Sunday, November 9, 2014

Death Comes to Pemberley and Unnatural Causes -- Conjoined Reviews

image from bbcshop.com

  Kudos to the BBC production of “Death Comes to Pemberley” adapted by Juliette Towhidi from P.D. James’s novel of the same name. Which was an homage to Jane Austen’s Pride and Prejudice.  
I watched the first of the two episodes of the television production, then read Ms. James’s novel before the second episode aired. As it turns out, I much preferred the TV production to the book.
  I don’t think anyone has ever heard me say that before. Well, there was Gone with the Wind. The movie was reissued and I saw it while I was in high school. Then I read the book. My teenaged and early adult self liked the movie better than Ms. Mitchell’s novel. Why? Because watching the movie I could believe that Scarlet was merely a victim of her times, doing what she had to to keep Tara going. And, of course, there was Rhett Butler/Clark Gable. And I wanted to believe he would come back. In the book, it was pretty obvious that Scarlet did what she wanted to to get what she wanted when she wanted it. And I thought she deserved to lose him. So, still being a romantic, I liked the movie version better.
  My mature self prefers the novel because I understand that what she did was amoral, but effective. She made sure that both she and Tara survived. And I admire her determination. She would come out on top, no matter what.
  But that’s not what I come here to talk about. This is about Jane Austen’s characters through the mind of P.D. James remolded by the BBC.
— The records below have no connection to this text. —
(* ===== verification/PullRequests.v ===== *)
(** * Pull requests on GitHub

    [packages/github-adapter/src/write/pr/]: the state machines ([fsm.ts]), the store of
    operations ([operation-store.ts]), content safety ([pr-safe.ts]), the inputs with their
    schemas ([contracts.ts]) and the adapter ([github-pull-requests.ts]), whose methods are
    programs over the store, the provider, the event sink, the clock and the source of ids. *)

From S2P Require Import Prelude JsString Effects Json Contracts CanonicalJson.
From S2P Require GithubWrites.

(** ** The state machines *)

(* @src packages/github-adapter/src/write/pr/fsm.ts:9-19 PR_MUTATION_STATUSES *)
Definition PR_MUTATION_STATUSES : list string :=
  ["authorized"; "executing"; "applied"; "outcome_unknown"; "conflicted"; "failed"; "reconciling";
   "not_applied"].

(* @src packages/github-adapter/src/write/pr/fsm.ts:21-32 PR_MERGE_STATUSES *)
Definition PR_MERGE_STATUSES : list string :=
  ["approved"; "revalidating"; "executing"; "verifying"; "applied"; "stale"; "blocked";
   "outcome_unknown"; "failed"].

(* @src packages/github-adapter/src/write/pr/fsm.ts:34-52 MUTATION_EDGES *)
Definition MUTATION_EDGES : list (string * list (string * string)) := [
  ("begin", [("authorized", "executing")]);
  ("applied", [("executing", "applied"); ("reconciling", "applied")]);
  ("unknown", [("executing", "outcome_unknown")]);
  ("conflict", [("executing", "conflicted"); ("reconciling", "conflicted")]);
  ("fail", [("executing", "failed")]);
  ("begin_reconcile", [("outcome_unknown", "reconciling")]);
  ("reconciled_applied", [("reconciling", "applied")]);
  ("reconciled_not_applied", [("reconciling", "not_applied")]);
  ("reconciled_conflicted", [("reconciling", "conflicted")])].

(* @src packages/github-adapter/src/write/pr/fsm.ts:54-75 MERGE_EDGES *)
Definition MERGE_EDGES : list (string * list (string * string)) := [
  ("revalidate", [("approved", "revalidating")]);
  ("execute", [("revalidating", "executing")]);
  ("verify", [("executing", "verifying")]);
  ("applied", [("verifying", "applied")]);
  ("stale", [("approved", "stale"); ("revalidating", "stale")]);
  ("blocked", [("approved", "blocked"); ("verifying", "blocked")]);
  ("unknown", [("executing", "outcome_unknown"); ("verifying", "outcome_unknown")]);
  ("fail", [("revalidating", "failed"); ("executing", "failed")])].

(** [(EDGES[trigger] ?? []).find(([f]) => f === from)]: the state it leads to. *)
Definition edge (table : list (string * list (string * string))) (from trigger : string)
  : option string :=
  snd <$> List.find (λ e, e.1 =s? from) (assoc trigger table ?? []).

(* @src packages/github-adapter/src/write/pr/fsm.ts:81-93 resolvePrMutationEdge *)
Definition resolvePrMutationEdge : string → string → option string := edge MUTATION_EDGES.

(* @src packages/github-adapter/src/write/pr/fsm.ts:95-100 resolvePrMergeEdge *)
Definition resolvePrMergeEdge : string → string → option string := edge MERGE_EDGES.

(** ** Content *)

(** At least [n] characters of a class at the start of a text. *)
Definition class_run (n : Z) (p : ascii → bool) (s : string) : bool :=
  n <=? str_length (span_chars p s).1.

Definition word_char (c : ascii) : bool := is_alnum c || Ascii.eqb c "_".

(** A secret of [SECRET_STANDALONE] at the start of a text. *)
Definition standalone_here (s : string) : bool :=
  match s with
  | String "g" (String "h" (String k (String "_" rest))) =>
      char_in "pousr" k && class_run 20 word_char rest
  | _ => false
  end ||
  match GithubWrites.strip_prefix "github_pat_" s with
  | Some rest => class_run 20 word_char rest
  | None => false
  end ||
  match s with
  | String "x" (String "o" (String "x" (String k (String "-" rest)))) =>
      char_in "baprs" k && class_run 20 (λ c, is_alnum c || Ascii.eqb c "-") rest
  | _ => false
  end.
Lemma ok_triggers known l r :
  ok (foldl (refer_trigger known) r l) = true →
  ok r = true ∧ ∀ k ws, (k, ws) ∈ l → k ∈ TRIGGER_KINDS ∧ ∀ w, w ∈ ws → w ∈ known.
Proof.
  revert r. induction l as [|[k ws] l IH]; intros r; simpl; [intros Hr; split; [done|intros x y Hx; set_solver]|].
  intros [Hr Hl]%IH. unfold refer_trigger in Hr. apply ok_refer in Hr as [Hr Hws]. cbn [fst snd] in *.
  destruct (str_in k TRIGGER_KINDS) eqn:Hk; [|by rewrite add_not_ok in Hr]. split; [done|].
  intros k' ws' [[= -> ->]|Hin]%elem_of_cons; [|eauto]. split; [by apply str_in_spec|done].
Qed.

Lemma ok_group g l seen r :
  ok (foldl (group_action g) (seen, r) l).2 = true →
  ok r = true ∧ (∀ a g', a ∈ l → assoc a seen = Some g' → g' = g) ∧
  (∀ a, a ∈ l → assoc a (foldl (group_action g) (seen, r) l).1 = Some g) ∧
  ∀ a g', assoc a seen = Some g' → assoc a (foldl (group_action g) (seen, r) l).1 = Some g'.
Proof.
  revert seen r. induction l as [|a l IH]; intros seen r; cbn [foldl].
  { intros Hr. split_and!; [done|intros a g' Ha; set_solver|intros a Ha; set_solver|done]. }
  unfold group_action at 2 4 6. destruct (assoc a seen) as [g'|] eqn:Ha.
  - destruct (g' =s? g) eqn:Hg; intros (Hr & H1 & H2 & H3)%IH; [|by rewrite add_not_ok in Hr].
    apply String.eqb_eq in Hg as ->. split_and!; [done| | |done].
    + intros a' g' [->|Hin]%elem_of_cons Hs; [by simplify_eq|eauto].
    + intros a' [->|Hin]%elem_of_cons; auto.
  - intros (Hr & H1 & H2 & H3)%IH. split_and!; [done| | |].
    + intros a' g' [->|Hin]%elem_of_cons Hs; [by simplify_eq|]. apply (H1 a'); [done|].
      rewrite assoc_set. destruct (a' =s? a) eqn:E; [|done]. apply String.eqb_eq in E. congruence.
    + intros a' [->|Hin]%elem_of_cons; [|auto]. apply H3. by rewrite assoc_set, String.eqb_refl.
    + intros a' g' Hs. apply H3. rewrite assoc_set. destruct (a' =s? a) eqn:E; [|done].
      apply String.eqb_eq in E. congruence.
Qed.

Lemma ok_disjoint p r :
  ok (validateDisjointActions p r) = true →
  ok r = true ∧ (∀ a, a ∈ allow p → a ∉ requireApproval p ∧ a ∉ deny p) ∧
  (∀ a, a ∈ requireApproval p → a ∉ deny p).
Proof.
  unfold validateDisjointActions. cbn [foldl].
  destruct (foldl (group_action "allow") ([], r) (allow p)) as [s1 r1] eqn:E1.
  destruct (foldl (group_action "requireApproval") (s1, r1) (requireApproval p)) as [s2 r2] eqn:E2.
  intros (Hr2 & D1 & _)%ok_group. pose proof (ok_group "requireApproval" (requireApproval p) s1 r1) as H2.
  rewrite E2 in H2. destruct (H2 Hr2) as (Hr1 & D2 & A2 & K2).
  pose proof (ok_group "allow" (allow p) [] r) as H1. rewrite E1 in H1.
  destruct (H1 Hr1) as (Hr & _ & A1 & _). cbn [fst] in *. split; [done|]. split.
  - intros a Ha. split; intros Hb.
    + specialize (D2 a _ Hb (A1 a Ha)). done.
    + specialize (D1 a _ Hb (K2 _ _ (A1 a Ha))). done.
  - intros a Ha Hb. specialize (D1 a _ Hb (A2 a Ha)). done.
Qed.

Definition within (cap : Z) (v : option Z) : Prop := match v with Some v => v ≤ cap | None => True end.

Lemma ok_limit r x : ok (limit_within r x) = true → ok r = true ∧ within x.2 x.1.2.
Proof.
  destruct x as [[k [v|]] cap]; simpl; [|done]. destruct (cap <? v) eqn:E; [by rewrite add_not_ok|].
  breflect. intros Hr. by split.
Qed.

Lemma ok_limits p r :
  ok (validateLimitsWithinCaps p r) = true →
  ok r = true ∧ within 200 (maxFilesChanged p) ∧ within 30 (maxIterations p) ∧
  within 240 (maxRuntimeMinutes p).
Proof.
  unfold validateLimitsWithinCaps. cbn [foldl].
  intros [[[Hr H1]%ok_limit H2]%ok_limit H3]%ok_limit. by split_and!.
Qed.

(** The repository is the expected one, in any case of letters; an expectation is whole. *)
Definition matches_context (c : SemanticContext) (o n : string) : Prop :=
  match expectedOwner c, expectedName c with
  | Some o', Some n' => toLowerCase o = toLowerCase o' ∧ toLowerCase n = toLowerCase n'
  | None, None => True
  | _, _ => False
  end.

Lemma ok_match p c r :
  ok (validateRepositoryMatch p c r) = true → ok r = true ∧ matches_context c (owner p) (name p).
Proof.
  unfold validateRepositoryMatch, matches_context.
  destruct (expectedOwner c) as [o|], (expectedName c) as [n|]; rewrite ?add_not_ok; try done.
  destruct (_ && _) eqn:E; [|by rewrite add_not_ok]. breflect. intros Hr. by split.
Qed.

(** A document that semantic validation accepts. *)
Record accepted (c : SemanticContext) (p : RepositoryPolicyV1) : Prop := {
  acc_disjoint : (∀ a, a ∈ allow p → a ∉ requireApproval p ∧ a ∉ deny p) ∧
                 ∀ a, a ∈ requireApproval p → a ∉ deny p;
  acc_actions a : a ∈ allow p ++ requireApproval p ++ deny p → a ∈ knownActions (registries c);
  acc_triggers k ws : (k, ws) ∈ triggers p →
    k ∈ TRIGGER_KINDS ∧ ∀ w, w ∈ ws → w ∈ knownWorkflows (registries c);
  acc_commands w : w ∈ manualCommands p → w ∈ knownWorkflows (registries c);
  acc_obligations o : o ∈ obligations p → o ∈ knownObligations (registries c);
  acc_limits : within 200 (maxFilesChanged p) ∧ within 30 (maxIterations p) ∧ within 240 (maxRuntimeMinutes p);
  acc_match : matches_context c (owner p) (name p)
}.

Lemma semantics_accepts p c r : ok (validateSemantics p c r) = true → ok r = true ∧ accepted c p.
Proof.
  unfold validateSemantics, validateReferences. cbv zeta.
  intros [[[[Hr Ha]%ok_refer Ht]%ok_triggers Hm]%ok_refer Ho]%ok_refer.
  apply ok_match in Hr as [Hr Hmatch]. apply ok_limits in Hr as [Hr Hl]. apply ok_disjoint in Hr as [Hr Hd].
  split; [done|]. by constructor.
Qed.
  The TV production follows James’s plot very closely with a few changes of who does what when and where. It makes wonderful use of Lizzie’s parents and sister Lydia, bringing humor to what could easily have been a dreary drama. Mrs. Bennet is the shallow, status-seeking, hypochondriacal woman we remember from Austen. And Lydia is her mother’s daughter (Bless her heart.) – a shamelessly self-centered drama queen. And dear Mr. Bennet is a sensible, tolerant man who hides in the library.
  Lizzie and Darcy are devoted to each other within the limits of their natures. Conflict. Conflict. And there’s even a sex scene which neither Ms. Austen nor Ms. James ever wrote for these characters.
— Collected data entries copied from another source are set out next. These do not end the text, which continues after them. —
Lemma activate_well_formed r id e u t t' : well_formed t → activateHead r id e u t = Activated t' →
  well_formed t' ∧ moves t t' ∧ versions t' = versions t ∧ (∀ r', r' ≠ r → heads t' !! r' = heads t !! r') ∧
  (∀ h, heads t !! r = Some h → row_version h = e).
Proof.
  intros [Wi Wn Wh Ws]. unfold activateHead. destruct (row_of id (versions t)) as [v|] eqn:Hv; [|done].
  destruct (of_repository r v) eqn:Hr; [|done]. cbn [negb]. apply String.eqb_eq in Hr.
  intros Ha. assert (∃ n, t' = {| versions := versions t; heads := <[r := {| active_policy_version_id := id;
      updated_by := u; row_version := n |}]> (heads t) |} ∧ 1 ≤ n ∧
      n = match heads t !! r with Some h => row_version h + 1 | None => 1 end ∧
      ∀ h, heads t !! r = Some h → row_version h = e) as (n & -> & Hn & Heq & He).
  { destruct (heads t !! r) as [h|] eqn:Hh.
    - destruct (row_version h =? e) eqn:E; [|done]. apply Z.eqb_eq in E. injection Ha as <-. eexists.
      split_and!; try done; [destruct (Wh r h Hh); lia|]. by intros h' [= <-].
    - injection Ha as <-. eexists. split_and!; done. }
  split_and!; cbn [versions heads]; try done.
  - constructor; cbn [versions heads]; try done. intros r' h. destruct (decide (r = r')) as [<-|Hne].
    + rewrite lookup_insert_eq. intros [= <-]. split; [done|]. by exists v.
    + rewrite lookup_insert_ne by done. apply Wh.
  - split; [exists []; by rewrite app_nil_r|]. intros r'. cbn [heads]. destruct (decide (r = r')) as [<-|Hne].
    + right. rewrite lookup_insert_eq. eexists. split; [done|]. cbn. exact Heq.
    + left. by rewrite lookup_insert_ne.
  - intros r' Hne. by rewrite lookup_insert_ne.
Qed.

Lemma check_put_conforms q p : check_put q = inl p → conforms p.
Proof.
  unfold check_put, draft_of. case_match; [done|].
  destruct (member_of "draft" (body q)) as [j|]; [|done]. cbn.
  destruct (repositoryPolicyV1 j) as [p'|] eqn:Hp; [|done].
  destruct (member_of "draftDigest" (body q)) as [[]|]; try done.
  case_match; [done|]. intros [= <-]. by apply (schema_conforms j).
Qed.

Lemma put_step_sane q id ph t : well_formed t → row_of id (versions t) = None → held t q ph →
  well_formed (put_step q id ph t).2 ∧ moves t (put_step q id ph t).2 ∧
  held (put_step q id ph t).2 q (put_step q id ph t).1.
Proof.
  intros Hwf Hid Hh. destruct ph as [|p e|p v e|p|r].
  - cbn [put_step]. destruct (check_put q) as [p|r] eqn:Hc; (split; [done|]); (split; [apply moves_refl|]); [|done].
    apply check_put_conforms in Hc. cbn [fst snd]. unfold after_read. repeat case_match; done.
  - cbn [put_step]. destruct (appendVersion _ _ _) as [v t'] eqn:Ha. cbn [fst snd].
    apply append_well_formed in Ha as (? & ? & Hr & Hc); [|done|done|by exists p].
    split_and!; try done.
  - cbn [put_step]. destruct (activateHead _ _ _ _ _) as [t'| |] eqn:Ha; cbn [fst snd];
      [|by split_and!; [|apply moves_refl|]..].
    by apply activate_well_formed in Ha as (? & ? & _).
  - cbn [put_step]. repeat case_match; cbn [fst snd]; by split_and!; [|apply moves_refl|].
  - cbn. by split_and!; [|apply moves_refl|].
Qed.

Lemma step_sane w w' : sane w → step w w' → sane w' ∧ moves w.1 w'.1.
Proof.
  intros Hs Hstep. destruct Hstep as [t hs q|t hs i q ph id Hi Hid|t hs i q ph Hi]; destruct Hs as [Hwf Hh];
    cbn [fst snd] in *.
  - split; [|apply moves_refl]. split; [done|]. intros j q' ph Hj. cbn [fst snd] in *.
    apply lookup_app_Some in Hj as [Hj|[_ Hj]]; [by eapply Hh|].
    apply list_lookup_singleton_Some in Hj as [_ [= <- <-]]. done.
  - destruct (put_step_sane q id ph t Hwf Hid (Hh _ _ _ Hi)) as (Hwf' & Hm & Hnew). split; [|done].
    split; [done|]. intros j q' ph' Hj. cbn [fst snd] in *.
    apply list_lookup_insert_Some in Hj as [(_ & [= <- <-] & _)|[_ Hj]]; [done|]. by eapply held_moves, Hh.
  - split; [|apply moves_refl]. split; [done|]. intros j q' ph' Hj. cbn [fst snd] in *.
    apply list_lookup_insert_Some in Hj as [(_ & [= <- <-] & _)|[_ Hj]]; [done|]. by eapply Hh.
Qed.

Definition empty_tables : Tables := {| versions := []; heads := ∅ |}.

Lemma empty_sane : sane (empty_tables, []).
Proof. split; [|done]. constructor; try done; constructor. Qed.

Lemma steps_sane w w' : sane w → rtc step w w' → sane w'.
Proof. intros Hs Hr. induction Hr as [|w1 w2 w3 Hstep _ IH]; [done|]. apply IH. by apply (step_sane w1). Qed.

Lemma steps_move w w' : sane w → rtc step w w' →
  (∃ l, versions w'.1 = versions w.1 ++ l) ∧
  ∀ r h, heads w.1 !! r = Some h → ∃ h', heads w'.1 !! r = Some h' ∧ row_version h ≤ row_version h'.
Proof.
  intros Hs Hr. induction Hr as [w|w1 w2 w3 Hstep _ IH].
  - split; [exists []; by rewrite app_nil_r|]. intros r h Hh. by exists h.
  - destruct (step_sane w1 w2 Hs Hstep) as [Hs2 [[l Hl] Hm]]. destruct (IH Hs2) as [[l' Hl'] Hm'].
    split; [exists (l ++ l'); by rewrite Hl', Hl, app_assoc|]. intros r h Hh.
    destruct (Hm r) as [Heq|(h2 & Hh2 & Hrow)]; [apply Hm'; by rewrite Heq|]. rewrite Hh in Hrow.
    destruct (Hm' r h2 Hh2) as (h' & ? & ?). exists h'. split; [done|lia].
Qed.
(** *** Versions and rows in step *)

(** The head of a repository is at its newest version, and was moved as often as there are
    versions; or there is neither. *)
Definition settled (r : string) (n : Z) (t : Tables) : Prop :=
  max_version (rows r t) = n ∧
  match heads t !! r with
  | Some h => row_version h = n ∧ ∃ v, row_of (active_policy_version_id h) (versions t) = Some v ∧ version v = n
  | None => n = 0
  end.

Lemma max_version_snoc l v : max_version l ≤ version v → max_version (l ++ [v]) = Z.max 0 (version v).
Proof.
  unfold max_version. induction l as [|x l IH]; cbn [app foldr]; [lia|]. intros Hle. rewrite IH; lia.
Qed.

Lemma max_version_nonneg l : 0 ≤ max_version l.
Proof. induction l; cbn [max_version foldr]; unfold max_version in *; lia. Qed.

Lemma newest_first l v : (∀ x, x ∈ l → version x < version v) →
  js_sort (cmp_by version (λ a b, b - a)) (l ++ [v]) = v :: js_sort (cmp_by version (λ a b, b - a)) l.
Proof.
  induction l as [|x l IH]; [done|]. intros Hl. cbn [app js_sort foldr].
  fold (js_sort (cmp_by version (λ a b, b - a)) (l ++ [v])). rewrite IH by (intros y Hy; apply Hl; by right).
  cbn [sort_insert]. unfold cmp_by at 1. case_match eqn:E; [|done]. breflect.
  specialize (Hl x (list_elem_of_here _ _)). lia.
Qed.

Lemma max_version_bound l x : x ∈ l → version x ≤ max_version l.
Proof. induction 1; cbn [max_version foldr]; unfold max_version in *; lia. Qed.

Lemma rows_append r id c t : uuid_text (repositoryId c) = r →
  rows r (appendVersion id c t).2 = rows r t ++ [(appendVersion id c t).1].
Proof.
  intros <-. unfold rows, appendVersion. cbn [fst snd versions]. rewrite rows_snoc.
  case_match eqn:E; [done|]. unfold of_repository in E. cbn in E. by rewrite String.eqb_refl in E.
Qed.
  If the novel had not been written by the P.D. James, it would never have been picked up by any of the major publishers. Written from the point of view of an omniscient narrator who has no part in the story, it breaks the primary rule of current writing fashion by telling us rather than showing us.
  A good 85% of it is expository writing – another no-no in modern fiction. However, this I actually liked. It told me about the times. The modes of travel, dress, class distinctions, architecture, and manners. All things for me to think about.
  The novel hardly played the Bennets at all. And the romance between Darcy and Elizabeth is maudlin at best. Darcy is portrayed as having lost not only his arrogance but his independence because he is so overcome with love of Lizzie. Give me a break! A man like that could not hold the interest of Elizabeth Bennet – the Elizabeth Benet we all know and love from Ms. Austen would not love a besotted Darcy even for all the wealth and status which Ms. James keeps reminding us of.
  I’ve enjoyed James's stories on Masterpiece Mysteries all these years. Were they rewritten to make them exciting and suspenseful? I’d never read James before and I wondered how she could have received all the awards and recognition she has if Pemberley is an example.
  So I read Unnatural Causes, her third book. I like traditional murder mysteries. And I liked this one. Published in 1967, it precedes Death Comes to Pemberley published in 2011. In Unnatural Causes all the characters had motive, opportunity, and access to the means of murder. The climax is exciting and satisfying. In the tradition of her countrywoman Agatha Christy, Ms. James summarizes the plot and dastardly deed in the dénouement.
  In one scene James describes Adam Dalgliesh, her Scotland Yard detective, opening his bedroom window during the beginning of a storm coming in from the sea:
          “The wind rushed into the room swirling the bed cover into folds,
           sweeping the papers from his desk and rustling the pages of his
           bedside Jane Austen like a giant hand.”
Just so, she connected her genre to Ms. Austen forty-four years prior to publishing Pemberley.
  She marked Dalgliesh, as a writer of poetry as well as an Austen aficionado. She even includes an example of his poetry. (Creditable, but it would never make it on a slam stage.) I do not know whether she gave him those attributes as an inside joke or to give him some distinctive characteristic like the fastidious Poirot or the fiddle-playing opium user Holmes. Whichever, it works for me.